In truth, it was a deal that perhaps only Perry could have made. He’s been operating out of Atlanta since he released Diary in 2005; in the ensuing 15 years he has produced at least one feature film every year, as well as 13 more television series, nearly all of it filmed in and around the city.
When it came to the fading army base, Atlanta was in need of a development partner who might inspire commercial activity that could help revitalise the otherwise forgotten section of the city’s southern edges. Perry had an in—not only via his rapport with President Obama, who at the time could have nixed any deal for the military land—but through his history of offering jobs to local crews.
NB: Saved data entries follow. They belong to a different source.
(* ===== verification/VulkanSession.v ===== *)
(** * Sessions with the Vulkan back end

    A device that is initialised and then used, in any order and with any answers
    of the driver, as [allowed] says; what holds in every such session, and the
    calls outside it that never return. *)
From S2P Require Import Prelude Gal Vulkan VulkanRules.
Import Gal VulkanDevice.

(** ** Sessions *)
Inductive Op :=
  | OpCreateBuffer (desc : BufferDesc) | OpDestroyBuffer (h : Z)
  | OpUploadBuffer (h offset : Z) (data : bytes)
  | OpCreateImage (desc : ImageDesc) | OpDestroyImage (h : Z)
  | OpCreateImageView (image : Z) | OpDestroyImageView (h : Z)
  | OpCreateSampler (desc : SamplerDesc) | OpDestroySampler (h : Z)
  | OpCreateShader (stage : ShaderStage) (code : bytes) | OpDestroyShader (h : Z)
  | OpCreatePipeline (vs fs : Z) | OpDestroyPipeline (h : Z)
  | OpCreateFence (signaled : bool) | OpDestroyFence (h : Z) | OpWaitFence (h timeout : Z) | OpResetFence (h : Z)
  | OpCreateSemaphore | OpDestroySemaphore (h : Z)
  | OpCreateSwapchain (desc : SwapchainDesc)
  | OpBegin | OpClear (color : ClearColor) | OpPresent.

Definition forget {A} (m : V A) : V () := _ ← m; mret tt.

Definition exec (w : World) (op : Op) : V () :=
  match op with
  | OpCreateBuffer desc => forget (createBuffer w desc)
  | OpDestroyBuffer h => destroyBuffer h
  | OpUploadBuffer h offset data => forget (uploadBuffer w h offset data)
  | OpCreateImage desc => forget (createImage w desc)
  | OpDestroyImage h => destroyImage h
  | OpCreateImageView image => forget (createImageView w image)
  | OpDestroyImageView h => destroyImageView h
  | OpCreateSampler desc => forget (createSampler w desc)
  | OpDestroySampler h => destroySampler h
  | OpCreateShader stage code => forget (createShader w stage code)
  | OpDestroyShader h => destroyShader h
  | OpCreatePipeline vs fs => forget (createGraphicsPipeline w vs fs)
  | OpDestroyPipeline h => destroyPipeline h
  | OpCreateFence signaled => forget (createFence w signaled)
  | OpDestroyFence h => destroyFence h
  | OpWaitFence h timeout => forget (waitFence h timeout)
  | OpResetFence h => resetFence h
  | OpCreateSemaphore => forget (createSemaphore w)
  | OpDestroySemaphore h => destroySemaphore h
  | OpCreateSwapchain desc => forget (createSwapchain w desc)
  | OpBegin => forget (beginFrame w)
  | OpClear color => clearCurrentFrame color
  | OpPresent => forget (presentFrame w)
  end.

(** How the device may be used: one swapchain, whose views are not destroyed by
    their handles; frames begun one at a time, and left alone after a failed
    submission; uploads whose end fits the 64-bit sum; no unbounded wait. *)
Definition allowed (s : Vk) (op : Op) : Prop :=
  match op with
  | OpUploadBuffer _ offset data => 0 <= offset /\ offset + Z.of_nat (length data) < 2 ^ 64
  | OpDestroyImageView h => h ∉ swapViewHandles (chain s)
  | OpWaitFence _ timeout => timeout <> 2 ^ 64 - 1
  | OpCreateSwapchain _ => swapchain (chain s) = 0
  | OpBegin => inFrame (frames s) = false
  | OpClear _ | OpPresent => inFrame (frames s) = true -> frame_recording s = true
  | _ => True
  end.

Definition vstep (w : World) (s s' : Vk) : Prop := exists op, allowed s op /\ exec w op s = Done tt s'.

(** The invariant of a session. *)
Definition sinv (s : Vk) : Prop := vinv s /\ linked (swapViewHandles (chain s)) (swapViews (chain s)) (tabs s).

Lemma linked_mono sw vs t t' :
  (forall h v, h ∈ sw -> views t !! h = Some v -> views t' !! h = Some v) -> linked sw vs t -> linked sw vs t'.
Proof.
  unfold linked. intros H Hl. induction Hl as [|h v sw vs Hh Hl IH]; constructor; [apply H; [by left|done]|].
  apply IH. intros x y Hx. apply H. by right.
Qed.

Lemma grown_sinv {A} (S : Slot A) (HS : slot_ok S) s h s' :
  (forall t x, tabs_ok (swapViewHandles (chain s)) t -> forall k v, views t !! k = Some v ->
     views (bump (sl_put S (<[nextHandle t := x]> (sl_get S t)) t)) !! k = Some v) ->
  sinv s -> grown s S h s' -> sinv s'.
Proof.
  intros Hv [Hi Hl] (Hi' & (_ & Hc & _) & He). split; [done|]. rewrite Hc. eapply linked_mono; [|exact Hl].
  intros k v _ Hk. destruct He as [[_ ->]|(-> & x & ->)]; [done|]. apply Hv; [|done]. apply Hi.
Qed.
Lemma shrunk_sinv {A} (S : Slot A) s h s' :
  (forall t, forall k v, k ∈ swapViewHandles (chain s) -> views t !! k = Some v ->
     views (sl_put S (delete h (sl_get S t)) t) !! k = Some v) ->
  sinv s -> shrunk s S h s' -> sinv s'.
Proof.
  intros Hv [Hi Hl] (Hi' & (_ & Hc & _) & He). split; [done|]. rewrite Hc. eapply linked_mono; [|exact Hl].
  intros k v Hin Hk. rewrite He. destruct (decide _); [done|]. by apply Hv.
Qed.

Lemma wp_forget {A} (m : V A) (Q : () -> Vk -> Prop) s : wp m (fun _ s' => Q tt s') s -> wp (forget m) Q s.
Proof. intros H. unfold forget. apply vwp_bind. eapply vwp_mono; [exact H|]. done. Qed.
His timing couldn’t have been better. In 2008, the Georgia Film Office had piled on tax incentives for production companies, and Perry made his purchase amid the streaming revolution, which triggered an arms race for content that has spurred a boom in demand for soundstages.
With Madea retired and an exclusive deal with Winfrey’s OWN network expired, Perry set his sights last year on BET, which has been struggling for direction and has now practically built the BET+ streaming service around him. The network will pay Perry $150 million annually to produce a minimum of 90 episodes of new TV each year until 2025. BET, its streaming service—which hit a million subscribers in August—and other Viacom properties get exclusive rights to air those shows for five years, as well as the reruns of his House of Payne, Meet the Browns and For Better or Worse, plus some of his early stage work, which Cary is beginning to exploit. After that half-decade, the rights to all those BET-funded shows revert to Perry. The first two—The Oval and Sistas—became BET’s two top-rated programmes in their first seasons.
The best part? “I don’t have a noncompete,” Perry says, which means still more projects, such as A Fall From Grace, which debuted in January on Netflix to terrible reviews—and 26 million streams in its first week. He also plans to start financing productions from other Black creators whom Hollywood has overlooked.
Meanwhile, others are on hand to soak up extra capacity as well. Perry has rented studio space to major productions including Walt Disney’s Black Panther, the Will Smith sequel Bad Boys for Life and TV’s The Walking Dead. Last year, Disney, Warner Bros and other major studios, as well as new entrants like Netflix, Amazon and Apple, spent a combined $100 billion on original content, according to Frank Patterson, CEO of Pinewood Atlanta Studios, a rival lot 20 miles to the south.
With his studio humming, Perry is taking a page from Disney and Universal for lot development, with plans to build restaurants, shops and an entertainment complex with a theatre and a theme park–like experience. Perry admits that such a venture will take him outside of his comfort zone in terms of scope, control—and debt, since his business has always been, extraordinarily, a self-financed, all-cash operation. His plans also include housing for trafficked women and LGBTQ youth, and an academy to teach kids who grew up like he did the things he never learned—financial literacy, for one.
The risk, though, is worth it. “I can go outside and take this dirt and put it on my hands and know that there were Confederate soldiers here walking this land, plotting and planning everything they could to keep us Negroes in place,” Perry says. “The very fact that I am here on this land, the very fact that hundreds of people—Black and brown people—come here to make a living, that is effecting change.”